• **Your goal**
Find each line below that includes "read", then copy it.

• **Data to examine**

(* ===== verification/VfsSpec.v ===== *)
(** * What path lookup promises

    Lookups in a file system that does not change when it is read are functions
    of the state; [PureVnodes] states that of a file system, [resolve_path] is
    proved to follow the components of a path against it, and TmpFS is shown to
    satisfy it. *)

From Stdlib Require Import ZArith Lia.
From stdpp Require Import base gmap list numbers.
From S2P Require Import Prelude Mutex CString KString Console Vnode TmpFS Vfs.

Open Scope Z_scope.

(** ** Computations that only read *)

Lemma lift_bind {S A B} (o : outcome A) (k : A -> outcome B) (s : S) :
  lift (o ≫= k) s = match o with Ret a => lift (k a) s | Panic => Panic | Fault => Fault | OutOfFuel => OutOfFuel end.
Proof. by destruct o. Qed.

Lemma bind_lift {S A B} (m : M S A) (k : A -> M S B) (s : S) o g :
  m s = lift o s -> (forall a, o = Ret a -> k a s = lift (g a) s) -> (m ≫= k) s = lift (o ≫= g) s.
Proof. intros Hm Hk. rewrite lift_bind. unfold mbind, M_bind. rewrite Hm. destruct o; simpl; auto. Qed.

Lemma M_assoc {S A B C} (m : M S A) (f : A -> M S B) (g : B -> M S C) s :
  (x ← m; y ← f x; g y) s = (y ← (x ← m; f x); g y) s.
Proof. unfold mbind, M_bind. destruct (m s) as [[a s1]| | |]; done. Qed.

(** Room for [n] more nested critical sections. *)
Definition cpu_room (n : Z) (c : Cpu) : Prop := cpu_ok c /\ depth c + n < INT_MAX.

Lemma cpu_room_ok n c : cpu_room n c -> cpu_ok c.
Proof. by intros []. Qed.
Lemma cpu_room_entered n m c : cpu_room n c -> 0 <= m < n -> cpu_room m (entered c).
Proof.
  intros [Hok Hr] Hm. unfold cpu_room, entered, cpu_ok in *. destruct c as [[] i l d]; simpl in *; [|lia].
  destruct Hok as (? & ? & ?). rewrite (proj2 (Z.eqb_neq (d + 1) 0)) by lia. split_and!; (done || lia).
Qed.
Lemma cpu_room_le n m c : cpu_room n c -> m <= n -> cpu_room m c.
Proof. intros [] ?. split; [done|lia]. Qed.

Lemma guarded_lift {S A} `{HasCpuLaws S} (body : M S A) (s : S) o :
  cpu_ok (cpu_of s) -> body (with_cpu (entered (cpu_of s)) s) = lift o (with_cpu (entered (cpu_of s)) s) ->
  guarded body s = lift o s.
Proof.
  intros Hok Hb. destruct o as [a| | |].
  - rewrite (guarded_spec body s s a Hok Hb). by rewrite with_cpu_of.
  - by apply guarded_panic.
  - unfold guarded, mbind, M_bind, zoom. by rewrite (lock_spec _ Hok), Hb.
  - unfold guarded, mbind, M_bind, zoom. by rewrite (lock_spec _ Hok), Hb.
Qed.

(** ** The interface *)

Class PureVnodes (F : Type) `{Vnodes F} := {
  child_of : VFS F -> Z -> list Z -> outcome Z;
  hash_of : VFS F -> Z -> outcome Z;
  get_child_lift s v name : cpu_ok (cpu_of s) -> get_child v name s = lift (child_of s v name) s;
  hash_code_lift s v : hash_code v s = lift (hash_of s v) s;
  child_of_cpu c s : child_of (with_cpu c s) = child_of s;
  hash_of_cpu c s : hash_of (with_cpu c s) = hash_of s
}.

(** ** Path lookup as a function *)

Section lookup.
Context {F : Type} `{PureVnodes F}.
Implicit Types s : VFS F.

(** What is seen at a vnode: the root of the first file system mounted on a
    vnode of the same hash, or the vnode itself. *)
Fixpoint mount_at (s : VFS F) (ms : list Mount) (v : Z) : outcome Z :=
  match ms with
  | [] => Ret v
  | m :: ms => h1 ← hash_of s (host_vnode m); h2 ← hash_of s v; if h1 =? h2 then Ret (guest_vnode m) else mount_at s ms v
  end.
Definition seen_at (s : VFS F) (v : Z) : outcome Z := if v =? 0 then Ret 0 else mount_at s (v_mounts s) v.
Definition step (s : VFS F) (v : Z) (name : list Z) : outcome Z := c ← child_of s v name; seen_at s c.

(** The vnode that [cs] leads to from [v], 0 if one of them does not exist. *)
Fixpoint follow (s : VFS F) (cs : list (list Z)) (v : Z) : outcome Z :=
  match cs with
  | [] => Ret v
  | c :: cs => w ← step s v c; if w =? 0 then Ret 0 else follow s cs w
  end.

(** Where a path starts. *)
Definition start (s : VFS F) (pathname : list Z) : outcome Z :=
  if decide (head pathname = Some slash) then match v_mounts s with [] => Fault | m :: _ => Ret (guest_fs m) end
  else Ret (v_cwd s).

Lemma mount_at_cpu c s ms v : mount_at (with_cpu c s) ms v = mount_at s ms v.
Proof. induction ms as [|m ms IH]; cbn [mount_at]; [done|]. by rewrite IH, hash_of_cpu. Qed.
Lemma seen_at_cpu c s v : seen_at (with_cpu c s) v = seen_at s v.
Proof. unfold seen_at. by rewrite mount_at_cpu. Qed.
Lemma step_cpu c s v name : step (with_cpu c s) v name = step s v name.
Proof. unfold step. rewrite child_of_cpu. destruct (child_of s v name); simpl; [apply seen_at_cpu|done..]. Qed.
Lemma follow_cpu c s cs v : follow (with_cpu c s) cs v = follow s cs v.
Proof.
  revert v. induction cs as [|x cs IH]; intros v; cbn [follow]; [done|]. rewrite step_cpu.
  destruct (step s v x) as [w| | |]; simpl; [|done..]. destruct (w =? 0); [done|apply IH].
Qed.

Lemma find_mount_lift s ms v :
  (m ← find_mount ms v; mret (match m with Some m => guest_vnode m | None => v end)) s = lift (mount_at s ms v) s.
Proof.
  induction ms as [|m ms IH]; cbn [find_mount mount_at]; [done|].
  unfold mbind, M_bind in IH |- *. rewrite hash_code_lift. destruct (hash_of s (host_vnode m)) as [h1| | |]; simpl; [|done..].
  rewrite hash_code_lift. destruct (hash_of s v) as [h2| | |]; simpl; [|done..]. destruct (h1 =? h2); [done|exact IH].
Qed.

Lemma get_mounted_lift s v : cpu_ok (cpu_of s) -> get_mounted_vnode_or_host_vnode v s = lift (seen_at s v) s.
Proof.
  intros Hok. unfold get_mounted_vnode_or_host_vnode. apply guarded_lift; [done|].
  rewrite <- (seen_at_cpu (entered (cpu_of s)) s v). unfold seen_at. destruct (v =? 0); [done|]. msimpl. apply find_mount_lift.
Qed.

Lemma step_lift s v name : cpu_ok (cpu_of s) ->
  (ch ← get_child v name; get_mounted_vnode_or_host_vnode ch) s = lift (step s v name) s.
Proof. intros Hok. apply bind_lift; [by apply get_child_lift|]. intros c _. by apply get_mounted_lift. Qed.

(** [walk_components] follows the path; the parent is the vnode the path
    without its last component leads to. *)
Lemma walk_components_lift s cs name v p : cpu_ok (cpu_of s) -> v <> 0 ->
  walk_components (cs ++ [name]) v p s =
  lift (par ← follow s cs v; if par =? 0 then Ret (0, p) else t ← step s par name; Ret (t, par)) s.
Proof.
  intros Hok. revert v. induction cs as [|c cs IH]; intros v Hv; cbn [app walk_components follow].
  - rewrite M_assoc, (bind_lift _ _ _ _ (fun t => Ret (t, v)) (step_lift s v name Hok)).
    + cbn [mbind outcome_bind]. by rewrite (proj2 (Z.eqb_neq v 0) Hv).
    + intros t _. destruct (Z.eqb_spec t 0) as [->|]; done.
  - rewrite M_assoc. set (K := fun w : Z => if w =? 0 then Ret (0, p) else
      par ← follow s cs w; if par =? 0 then Ret (0, p) else t ← step s par name; Ret (t, par)).
    rewrite (bind_lift _ _ _ _ K (step_lift s v c Hok)).
    + f_equal. destruct (step s v c) as [w| | |]; [|done..]. unfold K. cbn [mbind outcome_bind]. by destruct (w =? 0).
    + intros w _. unfold K. replace (match cs ++ [name] with [] => v | _ => p end) with p by (by destruct cs).
      destruct (Z.eqb_spec w 0) as [->|Hw]; [done|]. by apply IH.
Qed.

(** [resolve_path], as a function. *)
Definition resolved (s : VFS F) (pathname : list Z) (cs : list (list Z)) (name : list Z) : outcome (Z * Z * list Z) :=
  root ← start s pathname;
  par ← follow s cs root;
  if par =? 0 then Ret (0, 0, name) else t ← step s par name; Ret (t, par, name).

Lemma resolve_path_lift s pathname cs name : cpu_room 2 (cpu_of s) -> pathname <> dot ->
  components slash pathname = cs ++ [name] -> (forall v, start s pathname = Ret v -> v <> 0) ->
  resolve_path pathname s = lift (resolved s pathname cs name) s.
Proof.
  intros Hroom Hdot Hcs Hv. unfold resolve_path. apply guarded_lift; [by eapply cpu_room_ok|].
  set (s1 := with_cpu (entered (cpu_of s)) s).
  assert (Hok1 : cpu_ok (cpu_of s1)) by (apply (cpu_room_ok 1); unfold s1; rewrite cpu_of_with; by eapply cpu_room_entered).
  rewrite decide_False, Hcs by done.
  assert (Hstart : (if decide (head pathname = Some slash) then root_vnode else s ← get; mret (v_cwd s)) s1 = lift (start s pathname) s1).
  { unfold start. case_decide; [|done]. unfold root_vnode. msimpl. change (v_mounts s1) with (v_mounts s). by destruct (v_mounts s). }
  assert (Hf : forall cs v, follow s1 cs v = follow s cs v) by (intros; apply follow_cpu).
  assert (Hst : forall v name, step s1 v name = step s v name) by (intros; apply step_cpu).
  assert (Hlast : List.last (cs ++ [name]) [] = name) by apply List.last_last.
  assert (Hwalk : forall r, r <> 0 -> (x ← walk_components (cs ++ [name]) r 0; mret (fst x, snd x, name)) s1 =
    lift (par ← follow s cs r; if par =? 0 then Ret (0, 0, name) else t ← step s par name; Ret (t, par, name)) s1).
  { intros r Hr. unfold mbind at 1. unfold M_bind at 1. rewrite (walk_components_lift s1 cs name r 0 Hok1 Hr), Hf.
    destruct (follow s cs r) as [par| | |]; [|done..]. cbn [mbind outcome_bind].
    destruct (par =? 0); [done|]. rewrite Hst. by destruct (step s par name). }
  unfold resolved. destruct cs as [|c cs].
  - cbn [app]. apply bind_lift; [exact Hstart|]. intros r Hr. cbn [follow mbind outcome_bind].
    rewrite (proj2 (Z.eqb_neq r 0)) by (by apply Hv). rewrite M_assoc, <- Hst.
    apply (bind_lift _ _ _ _ (fun t => Ret (t, r, name)) (step_lift s1 r name Hok1)). done.
  - destruct cs as [|c' cs]; cbn [app]; (apply bind_lift; [exact Hstart|]); intros r Hr;
      cbn [app] in Hwalk, Hlast; rewrite Hlast; by apply Hwalk, Hv.
Qed.

Lemma resolve_path_dot s : cpu_ok (cpu_of s) -> resolve_path dot s = Ret ((v_cwd s, 0, []), s).
Proof. intros Hok. by apply (guarded_lift _ s (Ret (v_cwd s, 0, [])) Hok). Qed.

Lemma resolve_path_root s pathname : cpu_ok (cpu_of s) -> pathname <> dot -> components slash pathname = [] ->
  resolve_path pathname s = lift (match v_mounts s with [] => Fault | m :: _ => Ret (guest_fs m, 0, []) end) s.
Proof.
  intros Hok Hdot Hcs. unfold resolve_path. apply guarded_lift; [done|]. rewrite decide_False, Hcs by done.
  unfold root_vnode. unfold mbind at 1. unfold M_bind at 1. msimpl. cbn [v_mounts with_cpu vfs_has_cpu set_v_cpu]. by destruct (v_mounts s).
Qed.
End lookup.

• **Output of the task**
    Lookups in a file system that does not change when it is read are functions
(** ** Computations that only read *)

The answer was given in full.